I kept remarking to my dad "there's something burning", to which his reply was "It's just the coal it's a bit damp".
5 mins later.
"No really something is burning"
"I'll check the oven - no the roast looks ok"
...
"Dad, it's really smoky in here"
"I've just put a fag out, get on with your turn."
..."Dad, is the lava lamp on?"
"No, why"
"There's a big glow from around the corner"

At which point I got up to check to see a huge lump of burning coal had rolled out of the fire and was sitting smack in the middle of the "fireproof" rug setting it alight, though in a sluggish manner and had burned a charred mass about 2 foot across, producing the ghastliest fumes.
"Dad, the rug's on fire".
At which point to see my dad throwing a damp teatowel across the burning mass and trying to carry it out the house shouting "Shit, shit,shit" had me crying with laughter.

The thing is he couldn't smell anything, he has no sense of smell and his job in the RAF? Fireman.

Which was a bonus because a few years later in Cyprus, while torturing insects with a magnifying glass and matches in some dry wastland near the houses, it got out of control.
My dad was on duty and got called out to put out the resulting inferno which nearly burned down 3 houses.
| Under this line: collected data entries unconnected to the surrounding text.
(* ===== verification/Queries.v ===== *)
(** * Listing jobs page by page ([list_queue_jobs], [list_dead] and the like) *)
From S2P Require Import Prelude Errors Redis Envelope Codec Queue Keys Scripts Storage Transitions Promotion.

(** The slice of a listing that some options ask for. *)
Definition slice (o : QueueListOpts) {A} (l : list A) : list A :=
  take (Z.to_nat (opt_count o)) (drop (Z.to_nat (opt_offset o)) l).
Definition opts_ok (o : QueueListOpts) : Prop :=
  (0 <= opt_offset o)%Z /\ (0 < opt_count o)%Z /\ (opt_offset o + opt_count o <= i64_max)%Z.

(** The range a page asks for, on LRANGE's and ZRANGE's reading of indices. *)
Lemma page_range {A} o (l : list A) : opts_ok o ->
  (let len := Z.of_nat (length l) in
   let s := if (list_start o <? 0)%Z then Z.max 0 (len + list_start o) else list_start o in
   let e := if (list_stop o <? 0)%Z then (len + list_stop o)%Z else list_stop o in
   if ((e <? s) || (len <=? s))%Z then [] else take (Z.to_nat (e - s + 1)) (drop (Z.to_nat s) l)) = slice o l.
Proof.
  intros (Ho & Hc & Hmax). unfold list_start, list_stop, as_isize, slice.
  rewrite u64_wrap_small by (unfold u64_max, i64_max in *; lia). unfold u64_sat_sub.
  rewrite (Z.max_l (opt_offset o + opt_count o - 1)) by lia.
  rewrite !(proj2 (Z.leb_le _ _)) by lia. cbn zeta.
  rewrite !(proj2 (Z.ltb_ge _ 0)) by lia.
  replace (opt_offset o + opt_count o - 1 <? opt_offset o)%Z with false by (symmetry; apply Z.ltb_ge; lia).
  cbn [orb]. replace (opt_offset o + opt_count o - 1 - opt_offset o + 1)%Z with (opt_count o) by lia.
  destruct (Z.of_nat (length l) <=? opt_offset o)%Z eqn:E; [|done].
  apply Z.leb_le in E. rewrite drop_ge by lia. by rewrite take_nil.
Qed.
Lemma lrange_page o (l : list string) : opts_ok o -> lrange (list_start o) (list_stop o) l = slice o l.
Proof. apply page_range. Qed.
Lemma zrange_page o z : opts_ok o -> zrange_pairs (list_start o) (list_stop o) z = slice o (zset_sorted z).
Proof. apply page_range. Qed.
Lemma slice_fmap {A B} (f : A -> B) o l : f <$> slice o l = slice o (f <$> l).
Proof. unfold slice. by rewrite fmap_take, fmap_drop. Qed.

Section Listing.
Context {R : RedisServer} {L : LawfulRedis R} {S : Serde} {LS : LawfulSerde S}.
Variable st : StorageInternal.
Local Abbreviation keys := (skeys st).

(** The job a listing shows for an ID. *)
Definition shown (h : gmap string string) (jid : JobId) : option JobEnvelope :=
  match h !! jid with Some text => res_ok (from_str text) | None => None end.

Lemma collect_shown h ids : Forall (fun jid => unreadable h jid = false) ids ->
  collect (parse_job <$> omap (fun text => text) ((fun f => h !! f) <$> ids)) = Ok (omap (shown h) ids).
Proof.
  unfold unreadable, shown, parse_job. induction 1 as [|jid ids Hj _ IH]; [done|]. cbn [fmap list_fmap omap list_omap].
  destruct (h !! jid) as [text|]; [|exact IH]. cbn [fmap list_fmap collect].
  destruct (from_str text) as [e|]; [|done]. cbn. by rewrite IH.
Qed.

Lemma jobs_listed_run ids ks h : hash_at ks (jobs keys) = Some h ->
  Forall (fun jid => unreadable h jid = false) ids ->
  run_doc (jobs_listed st ids) ks = (Ok (omap (shown h) ids), ks).
Proof.
  intros Hh Hids. unfold jobs_listed. destruct ids as [|i ids]; [done|]. unfold get_many. op_simp.
  by rewrite collect_shown.
Qed.

(** A listing of a queue: the slice of its waiting jobs, newest first, without
    the ones whose payload is gone. *)
Lemma list_queue_jobs_run q o ks h waiting : opts_ok o ->
  hash_at ks (jobs keys) = Some h -> list_at ks (namespace_queue keys q) = Some waiting ->
  Forall (fun jid => unreadable h jid = false) waiting ->
  run_doc (list_queue_jobs st q o) ks = (Ok (omap (shown h) (slice o waiting)), ks).
Proof.
  intros Ho Hh Hl Hok. unfold list_queue_jobs. op_simp. rewrite lrange_page by done.
  apply jobs_listed_run; [done|]. by apply Forall_take, Forall_drop.
Qed.

Lemma list_zset_run key o ks h z : opts_ok o ->
  hash_at ks (jobs keys) = Some h -> zset_at ks key = Some z ->
  Forall (fun jid => unreadable h jid = false) (zset_sorted z).*1 ->
  run_doc (list_zset st key o) ks = (Ok (omap (shown h) (slice o (zset_sorted z).*1)), ks).
Proof.
  intros Ho Hh Hz Hok. unfold list_zset. op_simp. rewrite zrange_page by done. rewrite slice_fmap.
  apply jobs_listed_run; [done|]. by apply Forall_take, Forall_drop.
Qed.

Lemma list_dead_run o ks letters : opts_ok o -> list_at ks (dead keys) = Some letters ->
  run_doc (list_dead st o) ks = (Ok (omap (fun text => res_ok (from_str text)) (slice o letters)), ks).
Proof. intros Ho Hd. unfold list_dead. op_simp. by rewrite lrange_page. Qed.

(** Asking for no jobs at the start of a queue still lists its newest one: the
    range's end saturates at 0, which is an index. *)
Theorem list_count_zero_lists_one q d (js : job_store st (view d)) jid waiting :
  list_at (view d) (namespace_queue keys q) = Some (jid :: waiting) ->
  unreadable (payloads js) jid = false ->
  yields (list_queue_jobs st q {| opt_count := 0; opt_offset := 0 |}) d
    (Ok (omap (shown (payloads js)) [jid])) (fun ks' => ks' = view d).
Proof.
  intros Hl Hok. apply yields_doc. open_store js. exists (view d). split; [|done].
  unfold list_queue_jobs. op_simp.
  replace (lrange _ _ (jid :: waiting)) with [jid].
  - unfold jobs_listed, get_many. op_simp. rewrite collect_shown; [done|by constructor].
  - unfold list_start, list_stop, as_isize, lrange. cbn [opt_count opt_offset]. cbn.
    by destruct waiting.
Qed.
End Listing.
Ironically, the fire I started was compounded exponentially by the local cypriot families who, when seeing the fire as it became apparent, running out of their houses with rubbish, old clothes, tyres etc. to dump on the fire.
The sight of firemen from the local base trying to put out a wasteland fire on one side of the towering smoke, with people heaving rubbish from their houses over the fence ONTO the fire that is going to engulf their HOUSE has left me with a rather sad view of the intelligence of most people.

Needless to say, after that scare, I stopped setting fires, torturing small animals and bedwetting (Jeffrey Dahmer territory in case you don't know). Years later I became a vivisectionist.

Apologies for multiple dimensions, I'm an Alien.